*** Opening of Data to examine ***
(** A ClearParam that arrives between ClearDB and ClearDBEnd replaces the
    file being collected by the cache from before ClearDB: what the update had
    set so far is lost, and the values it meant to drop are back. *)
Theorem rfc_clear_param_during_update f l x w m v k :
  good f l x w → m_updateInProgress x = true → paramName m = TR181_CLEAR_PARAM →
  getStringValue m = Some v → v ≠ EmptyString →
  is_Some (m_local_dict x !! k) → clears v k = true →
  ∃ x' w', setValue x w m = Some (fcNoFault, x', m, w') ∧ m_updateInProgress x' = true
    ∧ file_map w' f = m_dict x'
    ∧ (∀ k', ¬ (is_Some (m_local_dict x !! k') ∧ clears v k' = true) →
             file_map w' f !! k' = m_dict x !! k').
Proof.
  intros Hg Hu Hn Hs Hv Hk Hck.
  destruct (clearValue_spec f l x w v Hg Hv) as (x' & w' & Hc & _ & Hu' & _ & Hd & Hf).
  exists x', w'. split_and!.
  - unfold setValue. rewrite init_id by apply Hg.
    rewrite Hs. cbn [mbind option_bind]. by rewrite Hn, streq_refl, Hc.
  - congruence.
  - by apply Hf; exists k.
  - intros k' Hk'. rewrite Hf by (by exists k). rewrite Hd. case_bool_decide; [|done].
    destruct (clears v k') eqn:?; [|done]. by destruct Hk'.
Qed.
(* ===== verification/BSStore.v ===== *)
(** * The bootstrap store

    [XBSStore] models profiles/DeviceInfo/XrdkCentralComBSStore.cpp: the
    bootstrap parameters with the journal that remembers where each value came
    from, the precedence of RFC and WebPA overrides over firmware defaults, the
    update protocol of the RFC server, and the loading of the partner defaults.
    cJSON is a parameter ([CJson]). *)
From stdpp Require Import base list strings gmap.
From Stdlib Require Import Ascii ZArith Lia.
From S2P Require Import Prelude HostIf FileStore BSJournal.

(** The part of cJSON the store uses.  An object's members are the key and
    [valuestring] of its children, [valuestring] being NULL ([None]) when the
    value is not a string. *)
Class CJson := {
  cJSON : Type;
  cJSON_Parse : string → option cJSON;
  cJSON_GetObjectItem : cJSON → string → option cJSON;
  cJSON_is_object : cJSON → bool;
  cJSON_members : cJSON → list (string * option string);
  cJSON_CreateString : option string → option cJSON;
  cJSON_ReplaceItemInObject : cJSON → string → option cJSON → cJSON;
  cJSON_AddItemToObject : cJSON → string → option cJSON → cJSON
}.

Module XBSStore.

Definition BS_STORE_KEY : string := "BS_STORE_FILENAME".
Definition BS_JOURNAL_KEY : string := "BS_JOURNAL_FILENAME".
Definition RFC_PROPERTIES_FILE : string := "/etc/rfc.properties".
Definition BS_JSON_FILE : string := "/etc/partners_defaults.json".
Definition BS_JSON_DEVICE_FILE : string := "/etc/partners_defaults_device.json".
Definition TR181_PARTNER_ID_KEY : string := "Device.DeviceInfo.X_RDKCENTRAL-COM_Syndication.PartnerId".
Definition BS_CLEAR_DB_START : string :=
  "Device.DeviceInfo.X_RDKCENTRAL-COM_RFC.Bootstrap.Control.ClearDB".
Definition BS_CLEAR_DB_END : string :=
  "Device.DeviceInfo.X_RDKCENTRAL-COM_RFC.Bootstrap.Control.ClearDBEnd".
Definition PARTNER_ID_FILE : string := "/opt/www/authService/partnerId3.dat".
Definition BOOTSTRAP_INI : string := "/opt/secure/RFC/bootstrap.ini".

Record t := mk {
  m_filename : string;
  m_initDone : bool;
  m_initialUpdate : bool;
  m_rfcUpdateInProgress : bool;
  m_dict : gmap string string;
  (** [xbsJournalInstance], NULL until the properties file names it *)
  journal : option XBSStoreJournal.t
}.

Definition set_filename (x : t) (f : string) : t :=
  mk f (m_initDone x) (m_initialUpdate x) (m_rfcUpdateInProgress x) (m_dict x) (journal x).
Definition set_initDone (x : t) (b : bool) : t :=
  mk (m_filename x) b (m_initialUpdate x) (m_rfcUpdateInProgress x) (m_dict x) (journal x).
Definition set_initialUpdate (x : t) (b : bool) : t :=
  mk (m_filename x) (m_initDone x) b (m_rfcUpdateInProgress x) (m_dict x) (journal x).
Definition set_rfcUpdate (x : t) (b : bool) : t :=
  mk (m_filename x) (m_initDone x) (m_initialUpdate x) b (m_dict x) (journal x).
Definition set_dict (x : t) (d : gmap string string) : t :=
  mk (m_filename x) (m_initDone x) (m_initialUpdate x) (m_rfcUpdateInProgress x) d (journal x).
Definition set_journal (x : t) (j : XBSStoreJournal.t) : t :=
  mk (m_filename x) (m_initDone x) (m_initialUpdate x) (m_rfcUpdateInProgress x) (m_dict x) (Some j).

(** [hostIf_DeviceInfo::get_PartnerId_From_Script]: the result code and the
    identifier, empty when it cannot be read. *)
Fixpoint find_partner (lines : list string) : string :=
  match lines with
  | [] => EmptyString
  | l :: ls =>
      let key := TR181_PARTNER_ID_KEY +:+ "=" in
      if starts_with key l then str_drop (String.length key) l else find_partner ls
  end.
*** Close of Data to examine ***
• [Brief]
Please return exactly the lines from the first line of the material through the one with "Theorem rfc_clear_param_during_update f", and no lines after it.

• [Finished exercise]
(** A ClearParam that arrives between ClearDB and ClearDBEnd replaces the
    file being collected by the cache from before ClearDB: what the update had
    set so far is lost, and the values it meant to drop are back. *)
Theorem rfc_clear_param_during_update f l x w m v k :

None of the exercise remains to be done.